The picture below is the cover of the March 2, 1989, edition of The National Alliance, the major publication of the New Alliance Party. The NAP was founded in 1979, in New York, by Fred Newman, the creator of Social Therapy,  and Lenora Fulani. The NPA disbanded in 1995. The organization is best known for getting Fulani, an African American woman, on the presidential ballot in all 50 states in the 1988 election marking the first time this happened in American history. Fulani received less than .2% of the vote nationally.[1] The party is somewhat hard to classify because although it had socialist tendencies it later became associated with Ross Perot’s right wing Reform Party. In general Newman was somewhat of an enigma along the lines of Lyndon LaRoche.

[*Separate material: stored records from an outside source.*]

(* ===== verification/FullLog.v ===== *)
(** * The log behind a view

    A node's view starts after what it has compacted; the log it stands for
    has the compacted entries too.  How the operations on views act on these
    logs, and what an append of the leader makes of one. *)
From S2P Require Import Prelude Errors Eraftpb ProtoConf Util Unstable Storage RaftLog RaftLogSpec Quorum.
From S2P Require Import Inflights Progress Tracker ConfChange ReadOnly Config Witness Raft RaftFrame RaftElection.
From S2P Require Import Cluster RaftPromotion RaftReplication RaftLogSteps ClusterLog Agreement.

Abbreviation nat_of := N.to_nat.

(** The view [v] shows the end of the log [l]. *)
Definition full (l : list Entry) (v : stable_view) : Prop :=
  ∃ pre, l = pre ++ sv_ents v ∧ len pre = sv_dummy v ∧ ∀ t, sv_dummy_term v = Some t → t = last_term pre.

Section full.
Implicit Types (l L : list Entry) (m : Message) (v : stable_view).

Lemma full_length l v : full l v → length l = nat_of (vlast v).
Proof. intros (pre & -> & Hp & _). rewrite length_app. unfold vlast, len in *. lia. Qed.

Lemma full_dummy l v : full l v → (nat_of (sv_dummy v) ≤ length l)%nat.
Proof. intros Hf. rewrite (full_length _ _ Hf). unfold vlast. lia. Qed.

Lemma full_lookup l v i : full l v → sv_dummy v < i → vlookup v i = l !! (nat_of i - 1)%nat.
Proof.
  intros (pre & -> & Hp & _) Hi. unfold vlookup. rewrite (proj2 (N.ltb_lt _ _) Hi). unfold len in Hp.
  rewrite lookup_app_r by lia. f_equal. lia.
Qed.

Lemma full_term l v i t : full l v → vterm v i = Ok t → sv_dummy v ≤ i → i ≤ vlast v → t = last_term (take (nat_of i) l).
Proof.
  intros Hf Ht Hlo Hhi. destruct (decide (i = sv_dummy v)) as [->|Hne].
  - apply vterm_dummy in Ht. destruct Hf as (pre & -> & Hp & Hd). unfold len in Hp. rewrite take_app_le, take_ge by lia. auto.
  - destruct (proj2 (vlookup_is_Some v i)) as [e He]; [lia|]. rewrite (vterm_lookup _ _ _ He) in Ht. injection Ht as <-.
    rewrite (full_lookup l) in He by (done || lia). replace (nat_of i) with (S (nat_of i - 1)) by lia.
    symmetry. by apply last_term_take.
Qed.

Lemma full_vext l v new : full l v → full (l ++ new) (vext v new).
Proof. intros (pre & -> & Hp & Hd). exists pre. split_and!; [by rewrite <-(assoc_L (++))|done|done]. Qed.

Lemma full_start v : sv_dummy v = 0 → sv_ents v = [] → (∀ t, sv_dummy_term v = Some t → t = 0) → full [] v.
Proof. intros Hd He Ht. exists []. rewrite He, Hd. split_and!; [done|done|]. intros t Hs. by rewrite (Ht t Hs). Qed.

(** The log itself is determined by the compacted part and the view. *)
Lemma full_intro l v : (nat_of (sv_dummy v) ≤ length l)%nat → length l = nat_of (vlast v) →
  (∀ i e, vlookup v i = Some e → l !! (nat_of i - 1)%nat = Some e) →
  (∀ t, sv_dummy_term v = Some t → t = last_term (take (nat_of (sv_dummy v)) l)) → full l v.
Proof.
  intros Hd Hl Hlk Ht. exists (take (nat_of (sv_dummy v)) l). split_and!; [|unfold len; rewrite length_take; lia|done].
  rewrite <-(take_drop (nat_of (sv_dummy v)) l) at 1. f_equal. apply list_eq_same_length with (length (sv_ents v)).
  - done.
  - rewrite length_drop, Hl. unfold vlast, len. lia.
  - intros i x y Hi Hx Hy. rewrite lookup_drop in Hx.
    assert (vlookup v (sv_dummy v + 1 + N.of_nat i) = Some y) as Hv.
    { unfold vlookup. rewrite (proj2 (N.ltb_lt _ _)) by lia. rewrite <-Hy. f_equal. lia. }
    apply Hlk in Hv. replace (nat_of _ - 1)%nat with (nat_of (sv_dummy v) + i)%nat in Hv by lia. congruence.
Qed.

(** Logs whose views agree, and whose compacted parts do. *)
Lemma full_agree l l' v v' k : full l v → full l' v' → sv_dummy v' = sv_dummy v →
  take (nat_of (sv_dummy v)) l = take (nat_of (sv_dummy v)) l' →
  (∀ i, sv_dummy v < i → i ≤ k → vlookup v' i = vlookup v i) → take (nat_of k) l = take (nat_of k) l'.
Proof.
  intros Hf Hf' Ed Hp Hv. apply list_eq. intros j. destruct (decide (j < nat_of k)%nat) as [Hj|Hj].
  - rewrite !lookup_take_lt by done. destruct (decide (j < nat_of (sv_dummy v))%nat) as [Hd|Hd].
    + by apply (take_same_lookup _ _ _ _ Hp).
    + pose proof (Hv (N.of_nat j + 1) ltac:(lia) ltac:(lia)) as E.
      rewrite (full_lookup l'), (full_lookup l) in E by (done || lia).
      by replace (nat_of (N.of_nat j + 1) - 1)%nat with j in E by lia.
  - by rewrite !lookup_take_ge by lia.
Qed.

(** Cutting a view at either end. *)
Lemma vsub_last v v' : vsub v' v → vlast v' ≤ vlast v.
Proof.
  intros [Hd Hl _]. destruct (decide (vlast v' = sv_dummy v')) as [->|Hne]; [apply Hd|].
  destruct (proj2 (vlookup_is_Some v' (vlast v'))) as [e He]; [unfold vlast in *; lia|].
  apply Hl, mk_is_Some, vlookup_is_Some in He. lia.
Qed.

Lemma full_vsub l v v' : full l v → vsub v' v → full (take (nat_of (vlast v')) l) v'.
Proof.
  intros Hf Hs. pose proof (vsub_last _ _ Hs) as Hv. pose proof (full_length _ _ Hf) as Hlen.
  assert (length (take (nat_of (vlast v')) l) = nat_of (vlast v')) as Et by (rewrite length_take; lia).
  destruct Hs as [Hd Hl Ht]. assert (sv_dummy v' ≤ vlast v') by (unfold vlast; lia). apply full_intro.
  - rewrite Et. lia.
  - done.
  - intros i e He. pose proof (mk_is_Some _ _ He) as Hi%vlookup_is_Some. rewrite lookup_take_lt by lia.
    rewrite <-(full_lookup l v) by (done || lia). auto.
  - intros t Hdt. rewrite take_take, Nat.min_l by lia. apply (full_term l v); [done|auto|lia|lia].
Qed.

(** ** Appends of a leader *)
Lemma vmatched_stop v (es : list Entry) y : es !! vmatched v es = Some y → vterm v (e_index y) ≠ Ok (e_term y).
Proof. induction es as [|e es IH]; simpl; [done|]. case_bool_decide; simpl; [auto|]. by intros [= <-]. Qed.

(** The append [m] is a part of the leader's log [L]. *)
Record part_of (L : list Entry) (m : Message) : Prop := mk_part_of {
  po_entries : ∀ k e, m_entries m !! k = Some e → L !! (nat_of (m_index m) + k)%nat = Some e;
  po_length : (nat_of (m_index m) + length (m_entries m) ≤ length L)%nat;
  po_term : m_log_term m = last_term (take (nat_of (m_index m)) L)
}.

Lemma part_of_ext L es m : part_of L m → part_of (L ++ es) m.
Proof.
  intros [He Hl Ht]. split.
  - intros k e Hk. apply lookup_app_l_Some. auto.
  - rewrite length_app. lia.
  - by rewrite take_app_le by lia.
Qed.

Lemma part_of_drop L m (k : nat) : part_of L m → (k ≤ length (m_entries m))%nat →
  take (nat_of (m_index m) + k) L ++ drop k (m_entries m) = take (nat_of (m_index m) + length (m_entries m)) L.
Proof.
  intros [He Hl _] Hk. apply list_eq_same_length with (nat_of (m_index m) + length (m_entries m))%nat.
  - rewrite length_take. lia.
  - rewrite length_app, length_take, length_drop. lia.
  - intros i x y Hi Hx Hy. rewrite lookup_take_lt in Hy by done. apply lookup_app_Some in Hx as [Hx|[Hge Hx]].
    + apply lookup_take_Some in Hx as [Hx _]. congruence.
    + rewrite length_take, Nat.min_l in * by lia. rewrite lookup_drop in Hx. apply He in Hx.
      replace (nat_of (m_index m) + _)%nat with i in Hx by lia. congruence.
Qed.
End full.

Section receiving.
Context `{HashOrder} (c : Joint.Configuration) (s : astate) (Hi : ainv c s).
#[local] Set Default Proof Using "All".

(** A log that receives an append of the leader's log has all of it; what
    changes is where they diverge. *)
Lemma full_receive l v v' cm (L : list Entry) m : full l v → legal s l → legal s L → part_of L m → append_ok m →
  sv_dummy v ≤ cm → received v cm m v' →
  let n := (nat_of (m_index m) + length (m_entries m))%nat in
  v' = v ∧ take n l = take n L ∨
  ∃ p, v' ≠ v ∧ full (take n L) v' ∧ (p < n ≤ length L)%nat ∧ take p l = take p L ∧ (p ≤ length l)%nat ∧ diverge l L p.
Proof.
  intros Hf Hl HL Hp [Hct Hts _ _] Hd [Hix Ht _ ->] n. pose proof (full_length _ _ Hf) as Hlen. pose proof Hp as [Pe Pl Pt].
  set (k := vmatched v (m_entries m)). pose proof (vmatched_le v (m_entries m)) as Hk. fold k in Hk.
  pose proof (vmatched_last v _ _ Hct Hts ltac:(lia) ltac:(lia)) as Hlast. fold k in Hlast.
  assert (take (nat_of (m_index m) + k) l = take (nat_of (m_index m) + k) L) as Hag.
  { destruct k as [|k0] eqn:Ek.
    - rewrite Nat.add_0_r. apply (last_term_agree s); [done|done|lia|lia|]. rewrite <-Pt. symmetry.
      apply (full_term l v); [done|done|lia|lia].
    - destruct (lookup_lt_is_Some_2 (m_entries m) k0) as [e He]; [lia|].
      destruct (vmatched_lookup v (m_index m) (m_entries m) k0 e) as (e' & Hv & Ee); [done|done|lia|unfold k in Ek; lia|done|].
      rewrite (full_lookup l) in Hv by (done || lia).
      replace (nat_of _ - 1)%nat with (nat_of (m_index m) + k0)%nat in Hv by lia.
      rewrite Nat.add_succ_r. by eapply (legal_agree s); [done|done|exact Hv|by apply Pe|]. }
  unfold vreceive. fold k. destruct (decide (k = length (m_entries m))) as [E|Hne].
  { left. split; [done|]. unfold n. by rewrite <-E. }
  right. exists (nat_of (m_index m) + k)%nat. set (v' := vsplice _ _ _).
  assert (full (take n L) v') as Hf'.
  { unfold n. rewrite <-(part_of_drop _ _ k Hp Hk), <-Hag. destruct Hf as (pre & -> & Hpre & Hdt).
    exists pre. unfold len in Hpre. simpl. split_and!; [|done|done]. rewrite take_app_ge by lia.
    rewrite <-(assoc_L (++)). do 2 f_equal. f_equal. lia. }
  assert (diverge l L (nat_of (m_index m) + k)) as Hdv.
  { destruct (decide (nat_of (m_index m) + k = length l)%nat) as [|Hend]; [by left|right].
    destruct (lookup_lt_is_Some_2 l (nat_of (m_index m) + k)) as [x Hx]; [lia|].
    destruct (lookup_lt_is_Some_2 (m_entries m) k) as [y Hy]; [lia|].
    exists x, y. split_and!; [done|by apply Pe|]. intros Ee. apply (vmatched_stop v (m_entries m) y Hy).
    rewrite (contiguous_lookup _ _ _ _ Hct Hy), <-Ee. apply vterm_lookup. rewrite (full_lookup l) by (done || lia).
    rewrite <-Hx. f_equal. lia. }
  split_and!; [|done|lia|lia|done|lia|done]. intros Ev. rewrite Ev in Hf'.
  pose proof (full_length _ _ Hf') as Hn. rewrite length_take in Hn.
  destruct Hdv as [?|(x & y & Hx & Hy & Hne')]; [lia|]. apply Hne'.
  pose proof (full_lookup l v (m_index m + N.of_nat k + 1) Hf ltac:(lia)) as K1.
  pose proof (full_lookup _ v (m_index m + N.of_nat k + 1) Hf' ltac:(lia)) as K2. rewrite K1 in K2.
  replace (nat_of _ - 1)%nat with (nat_of (m_index m) + k)%nat in K2 by lia. rewrite lookup_take_lt in K2 by lia. congruence.
Qed.
End receiving.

The images on the cover are a reference to the NAP calling into question the authority of Chip Bertlet, who, “criticized the authoritarian hierarchies and totalitarian control methods of groups working on the left”[2] including the NAP specifically in his article “Fiction and the New Alliance Party.”[3] Bertlet was concerned about the “cult like” nature of Newman’s group. A similar accusation was made in the book, “On the Edge” by Dennis Tourish and Tim Wohlforth.[4]

The National Alliance March 3, 1989

There are over 400 items from the National Alliance, Fred Newman and Lenora Fulani in the Hall Hoag Collection.

Note: This is not to be confused with the white nationalist group of the same name: http://en.wikipedia.org/wiki/National_Alliance_(United_States)

Learn more:

New Alliance Party: http://en.wikipedia.org/wiki/New_Alliance_Party

Fred Newman: http://en.wikipedia.org/wiki/Fred_Newman_(philosopher)

Social Therapy: http://en.wikipedia.org/wiki/Social_Therapy

Lenora Fulani: http://en.wikipedia.org/wiki/Lenora_Fulani

Chip Bertlet: http://en.wikipedia.org/wiki/Chip_Berlet

Lyndon LaRoche: http://en.wikipedia.org/wiki/Lyndon_LaRouche


[1] http://en.wikipedia.org/wiki/New_Alliance_Party

[2] http://www.sourcewatch.org/index.php?title=Chip_Berlet

[3] Chip Berlet, “Fiction, and the New Alliance Party,” Radical America, vol. 21, no. 5 (Sept.-Oct. 1987)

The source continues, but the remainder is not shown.